- Acquire: Joanne is in a formal position of leadership in this case study. As a leader who wants to be culturally intelligent, Joanne would seek to understand what experiences
she has had in the past that contribute to her thinking about individuals like Julia. She needs to make the connection between this information and the new information about what she wants to
experience related to generational culture. It would be helpful for Joanne to think about how she feels and what she might suspect Julia to feel in their interactions. Identifying emotions
and feelings can serve as a great source of feedback to help Joanne comprehend the full picture of the situation.
- Build: To improve her cultural intelligence, Joanne can seek out a mentor who has worked with individuals like Julia. In CI work, it is important to be able to talk through
cultural situations, particularly your plans and goals related to working with different cultural groups. In this situation, a mentor can help Joanne to identify the pieces of culture that
she may not be picking up such as Julia’s high expectations of herself, her ability to get things done in an informal work setting, and her working style preference.

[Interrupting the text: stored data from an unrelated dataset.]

(* ===== verification/LSMDisk.v ===== *)
(** * LSMDisk: the directory of an engine, and opening it

    The names of the table files, the order in which [load_sstables] finds
    them, and [open] on a directory that an engine left behind. *)

From Stdlib Require Import Ascii String ZArith NArith Lia.
From stdpp Require Import base numbers list strings gmap pretty.
From S2P Require Import Prelude Bytes Numerals Calendar OrdMap Types Crc32c MemTable Files Wal.
From S2P Require Import SSTable LSMTree LSMReads.

(** ** File names *)

Lemma append_assoc (a b c : string) : (a +:+ b) +:+ c = a +:+ b +:+ c.
Proof. induction a as [|x a IH]; [done|]. exact (f_equal (String x) IH). Qed.

Definition SLASH : ascii := "/"%char.

Lemma bytes_of_cons c s : bytes_of (String c s) = c :: bytes_of s.
Proof. done. Qed.

Lemma in_directory_name dir name :
  name ≠ "" → SLASH ∉ bytes_of name → in_directory dir (dir +:+ "/" +:+ name) = Some name.
Proof.
  intros Hne Hs. unfold in_directory. rewrite !bytes_of_app.
  change (bytes_of "/") with [SLASH]. rewrite (assoc_L (++)).
  rewrite take_app_length, drop_app_length, decide_True, decide_True; [|split|]; try done.
  - by rewrite string_of_bytes_of.
  - intros E. apply Hne. by destruct name.
Qed.

Lemma sst_extension_suffix name : name ≠ "" → has_sst_extension (name +:+ ".sst") = true.
Proof.
  intros Hne. unfold has_sst_extension. rewrite bytes_of_app, length_app.
  change (length (bytes_of ".sst")) with 4. rewrite Nat.add_sub, drop_app_length.
  rewrite !bool_decide_true; [done|done|]. destruct name; [done|]. cbn. lia.
Qed.

(** Decimal numbers have no slash. *)
Lemma pretty_Z_slash (z : Z) : SLASH ∉ bytes_of (pretty z).
Proof.
  assert (∀ n : N, SLASH ∉ bytes_of (pretty n)) as HN.
  { intros n Hin. pose proof (pretty_digits n) as Hd. rewrite Forall_forall in Hd.
    by apply Hd in Hin. }
  destruct z as [|p|p]; [..|cbn [pretty pretty_Z]; rewrite bytes_of_app].
  - by apply not_elem_of_cons; split; [|set_solver].
  - apply (HN (Npos p)).
  - rewrite not_elem_of_app. split; [|apply (HN (Npos p))].
    by apply not_elem_of_cons; split; [|set_solver].
Qed.

Section names.
Context (put_time : Z → string) (Hput_time : ∀ z, SLASH ∉ bytes_of (put_time z)).

Lemma sstable_name_is_table dir now : is_table_file dir (sstable_name put_time dir now) = true.
Proof.
  unfold is_table_file, sstable_name. set (ms := Z.rem _ _).
  set (stem := "sstable_" +:+ put_time (Z.quot now (1000 * ns_per_ms)) +:+ "_" +:+ pad3 (pretty ms)).
  change (dir +:+ "/sstable_" +:+ ?x) with (dir +:+ "/" +:+ ("sstable_" +:+ x)).
  assert ("sstable_" +:+ put_time (Z.quot now (1000 * ns_per_ms)) +:+ "_" +:+ pad3 (pretty ms)
            +:+ ".sst" = stem +:+ ".sst") as -> by (unfold stem; by rewrite !append_assoc).
  rewrite in_directory_name; [by apply sst_extension_suffix|done|].
  unfold stem. rewrite !bytes_of_app, !not_elem_of_app. unfold pad3. rewrite bytes_of_string_of.
  rewrite not_elem_of_app. split_and!; try apply Hput_time; try apply pretty_Z_slash.
  1, 2, 4: by vm_compute; set_solver.
  intros H%elem_of_replicate. by destruct H.
Qed.
End names.

(** [put_time(localtime(&t), "%Y%m%d_%H%M%S")] on a host whose clocks are
    [zone] ahead of UTC. *)
Definition local_stamp (zone : Z → Z) (secs : Z) : string :=
  string_of (Calendar.put_time compact_format (gmtime (secs + zone secs))).

Lemma local_stamp_slash zone secs : SLASH ∉ bytes_of (local_stamp zone secs).
Proof.
  unfold local_stamp. rewrite bytes_of_string_of. unfold Calendar.put_time, compact_format.
  cbn [fmap list_fmap concat put_field]. rewrite !not_elem_of_app, list_elem_of_singleton.
  split_and!; try (by apply put_digits_free); [discriminate|apply not_elem_of_nil].
Qed.

Lemma wal_name_not_table dir : is_table_file dir (dir +:+ "/wal.log") = false.
Proof.
  unfold is_table_file. change "/wal.log" with ("/" +:+ "wal.log").
  rewrite in_directory_name; [reflexivity|done|]. by vm_compute; set_solver.
Qed.

(** ** The order of the tables *)

Definition ascending (names : list string) : Prop :=
  omap_sorted String.ltb ((λ f, (f, tt)) <$> names) = true.

Lemma ascending_snoc names x :
  ascending names → (∀ f, f ∈ names → String.ltb f x = true) → ascending (names ++ [x]).
Proof.
  unfold ascending. induction names as [|f names IH]; intros Hs Hx; [done|].
  cbn [app fmap list_fmap] in *. apply omap_sorted_cons in Hs as [Ha Hs].
  apply omap_sorted_cons. split; [|apply IH; [done|]; intros; apply Hx; by right].
  intros p. rewrite fmap_app, elem_of_app. intros [Hp|Hp]; [by apply Ha|].
  apply list_elem_of_fmap in Hp as (y & -> & ->%list_elem_of_singleton).
  apply Hx. by left.
Qed.

Lemma find_names names f :
  ascending names → omap_find String.ltb f ((λ f, (f, tt)) <$> names) = Some tt ↔ f ∈ names.
Proof.
  intros Hs. rewrite omap_find_elem, list_elem_of_fmap by done.
  split; [intros (? & [= ->] & ?); done|eauto].
Qed.

Lemma sort_names_ascending l names :
  ascending names → (∀ f, f ∈ l ↔ f ∈ names) → sort_names l = names.
Proof.
  intros Hs Hl. unfold sort_names.
  assert (∀ l, omap_sorted String.ltb (foldr (λ f m, omap_insert String.ltb f tt m) [] l) = true ∧
    ∀ f, omap_find String.ltb f (foldr (λ f m, omap_insert String.ltb f tt m) [] l) = Some tt ↔ f ∈ l)
    as H.
  { clear. induction l as [|x l [IH1 IH2]]; cbn [foldr].
    - split; [done|]. intros f. by rewrite elem_of_nil.
    - split; [by apply omap_insert_sorted|]. intros f. rewrite elem_of_cons, <- IH2.
      destruct (decide (f = x)) as [->|Hne].
      + rewrite omap_find_insert_eq by done. naive_solver.
      + rewrite omap_find_insert_ne by done. naive_solver. }
  destruct (H l) as [H1 H2].
  rewrite (omap_ext _ ((λ f, (f, tt)) <$> names)); [|done|done|].
  - rewrite <- list_fmap_compose. apply list_fmap_id.
  - intros f. specialize (H2 f). rewrite Hl, <- find_names in H2 by done.
    destruct (omap_find _ f _) as [[]|], (omap_find _ f _) as [[]|]; naive_solver.
Qed.

(** ** The directory between two runs of the engine *)

(** The table file [f] holds [data], and reading it back gives its keys. *)
Record on_disk (w : World) (f : string) (data : kv_map) : Prop := {
  od_ok : table_ok data;
  od_allowed : f ∉ refused w;
  od_file : files w !! f = Some (table_file data);
  od_colon_free : Forall (λ p, colon_free (primary_key p.1)) data
}.

(** The directory holds exactly these tables, oldest first, and the log is
    empty or not there yet. *)
Record disk_ok (dir : string) (w : World) (names : list string) (tables : list kv_map) :
    Prop := {
  disk_ascending : ascending names;
  disk_named : Forall (λ f, is_table_file dir f = true) names;
  disk_tables : Forall2 (on_disk w) names tables;
  disk_only : ∀ p, is_Some (files w !! p) → is_table_file dir p = true → p ∈ names;
  disk_log : content (dir +:+ "/wal.log") w = [];
  disk_log_allowed : dir +:+ "/wal.log" ∉ refused w
}.

Lemma all_on_disk_frame w w' names tables :
  Forall2 (on_disk w) names tables → refused w' = refused w →
  (∀ f, f ∈ names → files w' !! f = files w !! f) → Forall2 (on_disk w') names tables.
Proof.
  intros Ht Hr Hf. induction Ht as [|f data names tables [] _ IH]; constructor.
  - split; rewrite ?Hr, ?Hf; auto. by left.
  - apply IH. intros g Hg. apply Hf. by right.
Qed.

Lemma disk_wal_fresh dir w names tables :
  disk_ok dir w names tables → dir +:+ "/wal.log" ∉ names.
Proof.
  intros Hd Hin. pose proof (disk_named _ _ _ _ Hd) as Hn. rewrite Forall_forall in Hn.
  apply Hn in Hin. by rewrite wal_name_not_table in Hin.
Qed.

(** Only the log may differ. *)
Lemma disk_ok_frame dir w w' names tables :
  disk_ok dir w names tables → refused w' = refused w →
  (∀ p, p ≠ dir +:+ "/wal.log" → files w' !! p = files w !! p) →
  content (dir +:+ "/wal.log") w' = [] → disk_ok dir w' names tables.
Proof.
  intros Hd Hr Hf Hc. pose proof (disk_wal_fresh _ _ _ _ Hd) as Hw.
  destruct Hd as [Ha Hn Ht Ho _ Hl]. split; try done.
  - apply (all_on_disk_frame w); [done|done|]. intros f Hin. apply Hf. by intros ->.
  - intros p Hp Htab. apply Ho; [|done]. rewrite <- Hf; [done|].
    intros ->. by rewrite wal_name_not_table in Htab.
  - by rewrite Hr.
Qed.

Lemma sstable_files_disk dir w names tables :
  disk_ok dir w names tables → sstable_files dir w = names.
Proof.
  intros [Ha Hn Ht Ho _ _]. apply sort_names_ascending; [done|]. intros f.
  rewrite list_elem_of_filter, elem_of_elements, elem_of_dom. split.
  - intros [Htab Hf]. apply Ho; [done|]. by apply Is_true_true in Htab.
  - intros Hin. rewrite Forall_forall in Hn. split; [by apply Is_true_true, Hn|].
    apply list_elem_of_lookup_1 in Hin as [i Hi].
    destruct (Forall2_lookup_l _ _ _ _ _ Ht Hi) as (data & _ & []). eauto.
Qed.

Definition loaded (names : list string) (tables : list kv_map) : list SSTable :=
  zip_with (λ f data, indexed data (SSTable_new f)) names tables.

Lemma load_tables_disk names tables w e :
  Forall2 (on_disk w) names tables →
  load_tables names (w, e) =
    Returns tt (w, set_sstables (sstables_ e ++ loaded names tables) e).
Proof.
  intros Ht. revert e. induction Ht as [|f data names tables Hd _ IH]; intros e.
  { cbn. rewrite app_nil_r. by destruct e. }
  destruct Hd as [Hok Hr Hf Hc]. cbn [load_tables].
  assert (with_new_table f load_index (w, e) =
    Returns (ROk (indexed data (SSTable_new f))) (w, e)) as E.
  { unfold with_new_table. cbn [fst snd]. rewrite (load_index_stores _ _ data).
    - by rewrite reparse_colon_free.
    - done.
    - unfold readable. cbn. rewrite Hf. by rewrite !bool_decide_true.
    - unfold content. cbn. by rewrite Hf. }
  mstep E. unfold on_engine. msimpl. rewrite IH. unfold loaded. cbn [zip_with].
  do 2 f_equal. cbn [sstables_ set_sstables]. by rewrite <- (assoc_L (++)).
Qed.

Lemma loaded_stores w names tables :
  Forall2 (on_disk w) names tables →
  Forall2 (stores w) (loaded names tables) tables ∧ filename_ <$> loaded names tables = names.
Proof.
  induction 1 as [|f data names tables [Hok Hr Hf Hc] _ [IH1 IH2]]; [done|].
  split; [constructor; [|done]|].
  - by split; [..|left].
  - cbn. by rewrite <- IH2 at 2.
Qed.

(** ** Opening *)

(** The log as [open] leaves it: the replay has read past its end. *)
Definition spent_log (path : string) (p : nat) : WAL :=
  MkWAL path (MkStream true p true true) false true 0.

Lemma wal_open_empty w path :
  path ∉ refused w → content path w = [] →
  ∃ w', wal_open (w, WAL_new path) =
      Returns (ROk tt) (w', MkWAL path (MkStream true 0 false false) false true 0) ∧
    content path w' = [] ∧ refused w' = refused w ∧ clock w' = clock w ∧
    ∀ p, p ≠ path → files w' !! p = files w !! p.
Proof.
  intros Hr Hc. unfold content in Hc.
  exists (if decide (is_Some (files w !! path)) then w else set_files (<[path := []]> (files w)) w).
  destruct (files w !! path) as [data|] eqn:Hf; cbn in Hc.
  - rewrite decide_True by done. subst data. split; [|split_and!; try done].
    + unfold wal_open. rewrite guarded_wal by done. msimpl. cbn [is_open_ set_wal_mutex WAL_new].
      unfold file_open_inout. msimpl. unfold file_is_open, open_inout.
      cbn [file_ snd fst set_file set_wal_mutex wal_file_ WAL_new fstream_new stream_open].
      rewrite decide_False, Hf by done.
      cbn [stream_open]. msimpl. cbn [negb stream_open file_ set_file]. msimpl. cbn [negb].
      unfold file_seekp_end, log_bytes, content, mbind, M_bind, unlock. cbn. by rewrite Hf.
    + unfold content. by rewrite Hf.
  - rewrite decide_False by (intros []; done). split; [|split_and!; try done].
    + unfold wal_open. rewrite guarded_wal by done. msimpl. cbn [is_open_ set_wal_mutex WAL_new].
      unfold file_open_inout. msimpl. unfold file_is_open, open_inout.
      cbn [file_ snd fst set_file set_wal_mutex wal_file_ WAL_new fstream_new stream_open].
      rewrite decide_False, Hf by done.
      msimpl. cbn [stream_open set_failed]. unfold file_open_out, lift, open_out.
      unfold mbind, M_bind. cbn. rewrite decide_False by done. cbn.
      rewrite decide_False by done. cbn.
      pose proof (lookup_insert_eq (files w) path []) as Hi. cbn in Hi. rewrite Hi. cbn.
      unfold log_bytes, content. cbn. by rewrite Hi.
    + apply content_insert.
    + intros p Hp. cbn. by rewrite lookup_insert_ne.
Qed.

Lemma recover_empty_log junk w e :
  wal_ e = MkWAL (wal_file_ (wal_ e)) (MkStream true 0 false false) false true 0 →
  content (wal_file_ (wal_ e)) w = [] →
  ∃ p, recover_from_wal junk (w, e) =
    Returns (ROk tt) (w, set_wal (spent_log (wal_file_ (wal_ e)) p) e).
Proof.
  intros Hl Hc. unfold recover_from_wal.
  destruct (replay_from_log 0 junk w (wal_ e) [] []) as [p E];
    [rewrite Hl; by split|constructor|done|cbn; lia|].
  exists p. assert (on_wal (replay_from 0 junk) (w, e) =
    Returns (ROk []) (w, set_wal (spent_log (wal_file_ (wal_ e)) p) e)) as E1.
  { unfold on_wal, zoom. cbn [fst snd]. rewrite E. cbn [recovered_log].
    unfold spent_log, clock_ticked. rewrite Nat.add_0_r, Hl. by destruct w as [? ? []]. }
  unfold mtry. by mstep E1.
Qed.

(** A new engine on a directory finds the tables that are there, and nothing
    else. *)
Lemma lsm_open_disk junk w e names tables :
  disk_ok (data_dir_ e) w names tables →
  engine_mutex_ e = false → engine_open_ e = false → sstables_ e = [] →
  wal_ e = WAL_new (data_dir_ e +:+ "/wal.log") →
  ∃ w' p, lsm_open junk (w, e) = Returns (ROk tt) (w',
      set_threads true false true (set_sstables (loaded names tables)
        (set_wal (spent_log (data_dir_ e +:+ "/wal.log") p) e))) ∧
    disk_ok (data_dir_ e) w' names tables ∧ clock w' = clock w.
Proof.
  intros Hd Hm Ho Ht Hw. unfold lsm_open. rewrite guarded_engine by done. msimpl.
  cbn [engine_open_ set_engine_mutex]. rewrite Ho.
  destruct (wal_open_empty w (data_dir_ e +:+ "/wal.log")) as (w' & E & Hc & Hr & Hclk & Hf);
    [apply Hd..|].
  pose proof (disk_ok_frame _ _ _ _ _ Hd Hr Hf Hc) as Hd'.
  set (e1 := set_engine_mutex true e). set (path := data_dir_ e +:+ "/wal.log") in *.
  set (l := MkWAL path (MkStream true 0 false false) false true 0).
  assert (on_wal wal_open (w, e1) = Returns (ROk tt) (w', set_wal l e1)) as E1.
  { unfold on_wal, zoom. cbn [fst snd]. change (wal_ e1) with (wal_ e). by rewrite Hw, E. }
  unfold mtry. mstep E1.
  destruct (recover_empty_log junk w' (set_wal l e1)) as [p E2]; [done|done|]. mstep E2.
  set (e2 := set_wal (spent_log _ p) _).
  assert (load_sstables (w', e2) = Returns (ROk tt) (w', set_sstables (loaded names tables) e2))
    as E3.
  { unfold load_sstables. msimpl. change (data_dir_ e2) with (data_dir_ e).
    rewrite (sstable_files_disk _ _ _ _ Hd').
    mstep (load_tables_disk names tables w' e2 (disk_tables _ _ _ _ Hd')).
    change (sstables_ e2) with (sstables_ e). by rewrite Ht. }
  mstep E3. exists w', p. split; [|by split].
  unfold on_engine. msimpl. unfold mret, M_ret. do 2 f_equal.
  destruct e; cbn in *. by subst.
Qed.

- Contemplate: Joanne, in this case study, thinks that Julia is very capable to carry out projects and tasks. However, she can do more to help build her own self-efficacy as well
as Julia’s, thus improving both their cultural intelligence. It is more effective if Joanne schedules weekly evaluation and progress sessions with Julia. In this session, Joanne can help
Julia to understand specific outcomes and expectations as well as take the opportunity to mentor her. Developing her cultural intelligence would mean that Joanne comes to these meetings
prepared to provide the right type of feedback and recognize when to provide this feedback.

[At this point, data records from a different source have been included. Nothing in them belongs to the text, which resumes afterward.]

(** C17. For an opened engine whose keys have no colon and whose log file
    exists, a backup into a directory outside the data directory that holds no
    files, where files can be created, changes nothing for the running engine,
    and is enough to bring back all that was flushed: whatever happens to the
    data directory, as long as the backup stays as it is and files can be
    created as before, a closed engine on the same data directory restores it,
    opening a new one succeeds, and that engine is the one that was backed up
    without its memtable. *)
Theorem backup_restores_tables config junk what backup s l :
  (∀ dir, is_Some (LSMTreeEngine_new dir config)) →
  refines s l → is_Some (files s.1 !! (data_dir_ s.2 +:+ "/wal.log")) →
  backup_place (data_dir_ s.2) backup s.1 →
  ∃ s1, lsm_backup what backup s = Returns (ROk tt) s1 ∧ refines s1 l ∧
    ∀ w e,
      (∀ p n, in_directory backup p = Some n → files w !! p = files s1.1 !! p) →
      refused w = refused s1.1 → (∀ n, is_i64 (reading (clock w) n)) →
      data_dir_ e = data_dir_ s.2 → engine_mutex_ e = false → engine_open_ e = false →
      ∃ s2 s3, lsm_restore what backup true (w, e) = Returns (ROk tt) s2 ∧
        start_again config junk s2 = Returns (ROk tt) s3 ∧ refines s3 (spec_crash l).
Proof.
  intros Hconfig (tables & Ha & ->) Hlog Hb. destruct s as [w0 e0]. cbn [fst snd] in *.
  pose proof (al_disk _ _ Ha) as Hd. cbn [fst snd] in Hd.
  destruct (table_names _ _ (disk_named _ _ _ _ Hd)) as (ns & Hns & Hp & Hw).
  rewrite Hns in Hd.
  destruct (backup_copies what backup w0 e0 ns tables) as (w1 & E & [Hr1 Hc1 _ Ho1] & Hbk);
    [apply (al_ok _ _ Ha)|apply (al_open _ _ Ha)|done..|].
  exists (w1, e0). split; [done|]. split.
  { exists tables. split; [|done]. apply (alive_local w0); try done. intros p n Hin.
    apply Ho1. intros m _ ->. apply (bp_apart _ _ _ Hb m). by eapply in_directory_below. }
  intros w e Hf Hr Hclk Hdir Hm Hopen. cbn [fst] in *. rewrite <- Hdir in *.
  destruct (restore_disk what backup w e ns tables) as (w2 & E2 & Hd2 & Hclk2); try done.
  - by apply (backed_up_frame _ _ _ w1).
  - apply Hb.
  - apply Hd.
  - apply Hd.
  - intros n Hn. rewrite Hr, Hr1. apply elem_of_cons in Hn as [->|Hn]; [apply Hd|].
    by eapply on_disk_names; [apply (disk_tables _ _ _ _ Hd)|].
  - destruct (start_again_refines config junk Hconfig w2 e _ tables Hd2) as (s3 & E3 & H3).
    { intros n. rewrite Hclk2. apply Hclk. }
    exists (w2, e), s3. done.
Qed.

(** The data directory is lost after a flush and a backup. *)
Lemma backup_restores_tables_witness :
  let s := after CallFlush
    (after (CallPut (MkKey "a" "1") (MkEntry "kept" 1 5 false)) booted) in
  let l := MkLayers ∅ [{[MkKey "a" "1" := MkEntry "kept" 1 5 false]}] in
  refines s l ∧
  ∃ s1, lsm_backup "" "copies" s = Returns (ROk tt) s1 ∧ refines s1 l ∧
  ∃ s2 s3, lsm_restore "" "copies" true (remove_all "db" s1.1, (closed_engine []).2) =
      Returns (ROk tt) s2 ∧
    start_again ∅ 0 s2 = Returns (ROk tt) s3 ∧ refines s3 l.
Proof.
  intros s l. set (k := MkKey "a" "1"). set (e := MkEntry "kept" 1 5 false).
  assert (refines s l) as Hr.
  { destruct (put_refines k e booted _ booted_refines) as (r & s1 & E1 & H1 & _);
      [apply (bool_decide_unpack _); vm_compute; exact I|].
    assert (after (CallPut k e) booted = s1) as Es1
      by (unfold after; cbn [engine_do]; by rewrite (M_bind_step _ _ _ _ _ E1)).
    destruct (flush_refines sample_time (local_stamp_slash _) s1 _ H1) as (s2 & E2 & H2).
    { rewrite <- Es1. apply (bool_decide_unpack (can_flush _ _)). vm_compute. exact I. }
    unfold s. fold k e. rewrite Es1. unfold after. cbn [engine_do].
    rewrite (M_bind_step _ _ _ _ _ E2). exact H2. }
  split; [exact Hr|].
  assert (data_dir_ s.2 = "db") as Hdir by (vm_compute; reflexivity).
  destruct (backup_restores_tables ∅ 0 "" "copies" s l default_config Hr) as (s1 & E1 & H1 & H).
  - apply (bool_decide_unpack _). vm_compute. exact I.
  - rewrite Hdir. split.
    + intros n. unfold below_directory, at_dir. cbn. discriminate.
    + intros n. change (refused s.1) with (∅ : gset string). apply not_elem_of_empty.
    + assert (map_Forall (λ p _, in_directory "copies" p = None) (files s.1)) as Hall
        by (apply (bool_decide_unpack _); vm_compute; exact I).
      intros p [data Hp]. exact (Hall p data Hp).
  - exists s1. split; [exact E1|]. split; [exact H1|].
    rewrite Hdir in H. clearbody s.
    apply (H (remove_all "db" s1.1) (closed_engine []).2); try reflexivity.
    + intros p n Hin. apply removed_lookup. apply in_directory_inv in Hin as [-> _].
      unfold below_directory, at_dir. cbn. discriminate.
    + intros n. destruct H1 as (tables & Ha & _). apply (al_clock _ _ Ha).
Defined.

- Do: Joanne is able to quickly point out to what Julia’s blind spots are in their interactions. But does Joanne see her own blind spots? In this component of CI, Joanne can and
should evaluate her own behavior, including what she may not see because she is too focused on whether Julia will make a mistake. Her ability to adapt rests on her acknowledgement of what
makes her uncomfortable when Julia performs well. Does she hold a belief or attitude about how work can be completed? Or who can do the work?